Charlize Theron fala da infância traumática ao testemunhar a morte do pai

Redação - O Estado de S.Paulo

Os pais da atriz tinham uma relação conturbada, e a mãe dela atirou contra o marido que era alcoólatra

Atriz passou por terapia para conseguir lidar com a morte do pai e falar abertamente sobre o caso.

Atriz passou por terapia para conseguir lidar com a morte do pai e falar abertamente sobre o caso. Foto: Stephane de Sakutin / AFP

Enquanto fazia a divulgação do filme Anatomic Blonde em entrevista ao locutor de rádio Howard Stern, Charlize Theron, uma das estrelas do longa, voltou a falar da infância traumática ao testemunhar a relação turbulenta entre os pais dela.

O pai alcoólatra agredia a mãe dela, Gerda, e era verbalmente agressivo com a própria Charlize. Em 2004, em entrevista a Diane Sawyer, a atriz sul-africana, de 41 anos, falou sobre ele voltar bêbado para casa quando ela tinha 15 anos e disparar uma arma no quarto dela. A mãe de Charlize atirou nele para fazê-lo parar, e a Justiça concordou que o ato foi em autodefesa.

Charlize contou a Stern que demorou muito tempo para lidar com a morte do pai. "Eu apenas fingi que aquilo não aconteceu. Eu não contei para ninguém, eu não quis contar para ninguém. Sempre que me perguntavam, eu dizia que meu pai tinha morrido em um acidente de carro. Quem quer contar aquela história? Ninguém quer", disse.

Em parte, o medo de Charlize pela reação dos outros era o que a impedia de falar abertamente sobre a tragédia. "Eles não sabem como responder a isso, e eu não queria me sentir como uma vítima. Eu lutei com isso por muitos anos até que comecei a fazer terapia", contou. O tratamento começou quando ela tinha quase 30 anos.

Segundo ela, embora a morte em si tenha sido traumática, foi o estresse diário e o medo de morar com um pai alcoólatra e abusivo que tiveram mais impacto na vida dela.

Charlize também falou sobre a admiração que sente pela mãe e como ela (Gerda) lidou com a situação. "Eu tenho uma mãe incrível.
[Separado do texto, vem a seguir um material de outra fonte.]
(* ===== verification/Fallible.v ===== *)
(** Fallible operations of the analysis (A/error.rs): a value, an error or a panic. The
    texts of errors are dropped. A builder or store whose operation failed is not used
    again: every caller hands the error on and gives the load up. *)

From S2P Require Import Prelude.

(** [AnalysisError], of the modelled components. *)
Inductive AnalysisError := ConfigError | SeedError | InputError | IdCapacity | StateError.

Inductive fallible (A : Type) :=
  | Ok (a : A)
  | Err (e : AnalysisError)
  | Panic.
Arguments Ok {A} a.
Arguments Err {A} e.
Arguments Panic {A}.

#[export] Instance fallible_ret : MRet fallible := @Ok.
#[export] Instance fallible_bind : MBind fallible := λ A B f m,
  match m with
  | Ok a => f a
  | Err e => Err e
  | Panic => Panic
  end.
#[export] Instance fallible_fmap : FMap fallible := λ A B f m, m ≫= λ a, Ok (f a).

(** [expect], [unwrap], an index: a panic where there is no value. *)
Definition expect {A} (x : option A) : fallible A :=
  match x with Some a => Ok a | None => Panic end.

(** [ok_or_else(..)?] *)
Definition ok_or {A} (e : AnalysisError) (x : option A) : fallible A :=
  match x with Some a => Ok a | None => Err e end.

(** [if condition { return Err(..) }] *)
Definition fail_if (b : bool) (e : AnalysisError) : fallible () := if b then Err e else Ok ().

Section Loops.
Context {A B : Type}.

(** A loop over a list with a state. *)
Fixpoint loop (f : B → A → fallible B) (b : B) (l : list A) : fallible B :=
  match l with
  | [] => Ok b
  | x :: l => b ← f b x; loop f b l
  end.

(** A loop that collects results. *)
Fixpoint try_map (f : A → fallible B) (l : list A) : fallible (list B) :=
  match l with
  | [] => Ok []
  | x :: l => y ← f x; ys ← try_map f l; Ok (y :: ys)
  end.
End Loops.

(** ** Facts *)

Lemma bind_Ok {A B} (m : fallible A) (f : A → fallible B) b :
  m ≫= f = Ok b ↔ ∃ a, m = Ok a ∧ f a = Ok b.
Proof. destruct m; cbn; naive_solver. Qed.

Lemma expect_Ok {A} (x : option A) a : expect x = Ok a ↔ x = Some a.
Proof. destruct x; cbn; naive_solver. Qed.

Lemma loop_app {A B} (f : B → A → fallible B) b l1 l2 :
  loop f b (l1 ++ l2) = loop f b l1 ≫= λ b, loop f b l2.
Proof. revert b. induction l1 as [|x l1 IH]; intros b; cbn; [done|]. destruct (f b x); cbn; auto. Qed.

(** An invariant of the steps of a loop. *)
Lemma loop_invariant {A B} (I : list A → B → Prop) (f : B → A → fallible B) b l :
  I [] b →
  (∀ done x b, x ∈ l → I done b → ∃ b', f b x = Ok b' ∧ I (done ++ [x]) b') →
  ∃ b', loop f b l = Ok b' ∧ I l b'.
Proof.
  intros H0 Hstep.
  assert (Hgen : ∀ rest d b, (∀ x, x ∈ rest → x ∈ l) → I d b → ∃ b', loop f b rest = Ok b' ∧ I (d ++ rest) b').
  { induction rest as [|x rest IH]; intros d b' Hin HI; cbn; [rewrite app_nil_r; eauto|].
    destruct (Hstep d x b') as (b1 & -> & H1); [apply Hin; by left|done|]. cbn.
    destruct (IH (d ++ [x]) b1) as (b2 & -> & H2); [intros; apply Hin; by right|done|].
    exists b2. by rewrite <- app_assoc in H2. }
  destruct (Hgen l [] b) as (b' & ? & ?); [done|done|]. eauto.
Qed.

(** An invariant of the steps of a loop by their numbers. *)
Lemma loop_indexed {A B} (I : nat → B → Prop) (f : B → A → fallible B) b l :
  I 0 b →
  (∀ i x b, l !! i = Some x → I i b → ∃ b', f b x = Ok b' ∧ I (S i) b') →
  ∃ b', loop f b l = Ok b' ∧ I (length l) b'.
Proof.
  intros H0 Hstep.
  assert (Hgen : ∀ rest n b, (∀ i x, rest !! i = Some x → l !! (n + i) = Some x) → I n b →
    ∃ b', loop f b rest = Ok b' ∧ I (n + length rest) b').
  { induction rest as [|x rest IH]; intros n b' Hin HI; cbn; [rewrite Nat.add_0_r; eauto|].
    destruct (Hstep n x b') as (b1 & -> & H1); [rewrite <- (Nat.add_0_r n); by apply Hin|done|]. cbn.
    destruct (IH (S n) b1) as (b2 & -> & H2); [intros i y Hy; replace (S n + i) with (n + S i) by lia; by apply Hin|done|].
    exists b2. by replace (n + S (length rest)) with (S n + length rest) by lia. }
  destruct (Hgen l 0 b) as (b' & ? & ?); [done|done|]. eauto.
Qed.

(** A loop whose steps return is a fold. *)
Lemma loop_fold {A B} (f : B → A → fallible B) (g : B → A → B) b l :
  (∀ b x, x ∈ l → f b x = Ok (g b x)) → loop f b l = Ok (foldl g b l).
Proof.
  revert b. induction l as [|x l IH]; intros b Hf; cbn; [done|]. rewrite Hf by by left. cbn.
  apply IH. intros; apply Hf; by right.
Qed.

Lemma try_map_Ok {A B} (f : A → fallible B) (g : A → B) l :
  (∀ x, x ∈ l → f x = Ok (g x)) → try_map f l = Ok (g <$> l).
Proof.
  induction l as [|x l IH]; intros Hf; cbn; [done|]. rewrite Hf by by left. cbn.
  rewrite IH; [done|]. intros; apply Hf; by right.
Qed.

Lemma try_map_inv {A B} (f : A → fallible B) l ys :
  try_map f l = Ok ys ↔ Forall2 (λ x y, f x = Ok y) l ys.
Proof.
  revert ys. induction l as [|x l IH]; intros ys; cbn.
  - split; [intros [= <-]; constructor|intros H; by inversion H].
  - rewrite bind_Ok. setoid_rewrite bind_Ok. setoid_rewrite IH. split.
    + intros (y & ? & ys' & ? & [= <-]). by constructor.
    + intros H. inversion H; subst. eauto 10.
Qed.
(* ===== verification/Builder.v ===== *)
(** The builder of the resident store (A/resident/builder.rs): rows read from the input are
    interned, merged, sorted and made unique; contracts keep the metadata of a few anchor
    rows; and the result is laid out in tables. An index or a row number that is
    [u32::MAX] marks an empty slot and is [None] here: capacities are checked, so no row or
    contract has that number. Ranks are numbers and [u32::MAX] is the rank of a token that
    has none. *)

From S2P Require Import Prelude Text CanonicalJson Anchors SortedLists Events Reducer ValuePools.
From S2P Require Import Fallible AnalysisJson.

Definition u32_max : Z := 2 ^ 32 - 1.

(** ** Data *)

Record SourceOrder := { file_ordinal : nat; file_row_number : Z }.
#[export] Instance SourceOrder_eq_dec : EqDecision SourceOrder.
Proof. solve_decision. Defined.

(** The derived order. *)
Definition source_compare (a b : SourceOrder) : comparison :=
  then_with (Nat.compare (file_ordinal a) (file_ordinal b)) (Z.compare (file_row_number a) (file_row_number b)).

Definition source_le (a b : SourceOrder) : bool := match source_compare a b with Gt => false | _ => true end.

Record InputRow := {
  input_chain : ChainId;
  contract_address : str;
  token_id : str;
  name_norm : option str;
  token_uri_norm : option str;
  image_uri_norm : option str;
  metadata_json : option str;
  source_order : SourceOrder;
}.

Record InputQuality := {
  physical_rows : Z;
  logical_nfts : Z;
  duplicate_rows : Z;
  conflicting_rows : Z;
  empty_names : Z;
  empty_token_uris : Z;
  empty_image_uris : Z;
  invalid_metadata : Z;
  oversized_metadata : Z;
  non_anchor_metadata : Z;
}.

Definition default_quality : InputQuality :=
  {| physical_rows := 0; logical_nfts := 0; duplicate_rows := 0; conflicting_rows := 0; empty_names := 0;
     empty_token_uris := 0; empty_image_uris := 0; invalid_metadata := 0; oversized_metadata := 0;
     non_anchor_metadata := 0 |}.

Record CompactRow := {
  row_chain : ChainId;
  address_id : nat;
  token_id_id : nat;
  name_id : option nat;
  token_uri_id : option nat;
  image_uri_id : option nat;
  metadata_id : option nat;
  metadata_source : option SourceOrder;
  source : SourceOrder;
}.
#[export] Instance CompactRow_eq_dec : EqDecision CompactRow.
Proof. solve_decision. Defined.

Record ResidentBuilder := {
  addresses : ByteInterner;
  token_ids : ByteInterner;
  names : ByteInterner;
  uris : ByteInterner;
  metadata : ByteInterner;
  logical_rows : list CompactRow;
  contract_ranges : list (nat * nat);
  contract_by_key : gmap (ChainId * nat) nat;
  metadata_anchor_rows : list (list (option nat));
  metadata_source_rows : list (list (option nat));
  metadata_row_contracts : list (option nat);
  metadata_anchor_count : nat;
  evm_token_rank : list Z;
  solana_token_rank : list Z;
  quality : InputQuality;
}.
(* ===== verification/ResidentLoad.v ===== *)
(** Loading the resident store (A/input/parquet.rs): batches of rows go to the builders of
    their owner shards, and the builders are merged into the largest. The hash of an owner
    and the sizes of builders are parameters; decoding files is not modelled. *)

From S2P Require Import Prelude Text CanonicalJson Anchors SortedLists Events ValuePools.
From S2P Require Import Fallible AnalysisJson Builder Resident.

Section Loading.
Context (stable_hash : list N → N) (owner_hash : ChainId → str → Z) (estimate : ResidentBuilder → Z) `{JsonLibrary}.

(** [input_owner_shard]: the hasher reads the chain and the normalized address. *)
Definition input_owner_shard (chain : ChainId) (address : str) (shard_count : nat) : nat :=
  Z.to_nat (Z.land (owner_hash chain (normal_address chain address)) (Z.of_nat shard_count - 1)).

(** The rows of a batch for every shard, in their order. *)
Definition shard_rows (shard_count : nat) (batch : list InputRow) : list (list InputRow) :=
  (λ shard, filter (λ row, input_owner_shard (input_chain row) (contract_address row) shard_count = shard) batch)
    <$> seq 0 shard_count.

Definition push_shard (builders : list ResidentBuilder) (entry : nat * list InputRow) : fallible (list ResidentBuilder) :=
  match entry.2 with
  | [] => Ok builders
  | rows =>
      b ← expect (builders !! entry.1);
      b ← loop (push stable_hash) b rows;
      Ok (<[entry.1 := b]> builders)
  end.

(** The rows of a batch with their shards. *)
Definition batch_entries (shard_count : nat) (batch : list InputRow) : list (nat * list InputRow) :=
  imap pair (shard_rows shard_count batch).

(** [decode_batch_into_resident]: the builder of a shard is locked for its rows. *)
Definition decode_batch (builders : list ResidentBuilder) (batch : list InputRow) : fallible (list ResidentBuilder) :=
  loop push_shard builders (batch_entries (length builders) batch).

(** ** Merging *)

(** [Vec::swap_remove] *)
Definition swap_remove {A} (l : list A) (i : nat) : option (A * list A) :=
  x ← l !! i;
  final ← last l;
  Some (x, take (length l - 1) (<[i := final]> l)).

(** The index of the first greatest estimate; 0 when all are 0. *)
Definition largest_builder (estimates : list Z) : nat :=
  (foldl (λ (largest : nat * Z) (e : nat * Z), if (largest.2 <? e.2)%Z then e else largest) (0, 0%Z)
     (imap pair estimates)).1.

Definition merge_builders (builders : list ResidentBuilder) : fallible ResidentBuilder :=
  '(root, rest) ← expect (swap_remove builders (largest_builder (estimate <$> builders)));
  loop (merge_from stable_hash) root rest.

(** The first pass: [scan_files] and the merging of the builders. Workers decode batches at
    once and take the locks of shards one after another: a schedule lists the rows of
    batches and shards in the order of the locks. *)
Definition load_rows (index_shards : nat) (schedule : list (nat * list InputRow)) : fallible ResidentBuilder :=
  builders ← loop push_shard (replicate index_shards default_builder) schedule;
  merge_builders builders.

(** A batch of the second pass: its file, the number of its first row, its documents. *)
Abbreviation MetadataBatch := (nat * Z * list (option str))%type.

Definition attach_batch (b : ResidentBuilder) (batch : MetadataBatch) : fallible ResidentBuilder :=
  let '(file, row_start, raws) := batch in attach_metadata_batch stable_hash b file row_start raws.

(** [load_resident_store], with the rows and the batches of documents that the workers read. *)
Definition load_resident_store `{ParallelSort} (iterate : gmap nat Z → list (nat * Z)) (sip_hash : list nat → N)
    (lane_count anchor_count index_shards : nat) (schedule : list (nat * list InputRow)) (documents : list MetadataBatch) :
    fallible ResidentBaseStore :=
  resident ← load_rows index_shards schedule;
  resident ← prepare_metadata_numa lane_count resident anchor_count;
  resident ← loop attach_batch resident documents;
  finish iterate stable_hash sip_hash (release_metadata_source_lookup resident) anchor_count (Z.of_nat index_shards).
End Loading.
Ela é uma inspiração enorme na minha vida. Ela nunca fez terapia. Então é uma mãe que nunca fez terapia e lida com uma coisa dessas, tentando tirar seu filho dessa. A filosofia dela era 'Isso é horrível. Reconheço que é horrível. Agora faça uma escolha: isso vai definir você? Você vai afundar ou vai nadar?' Era isso", contou.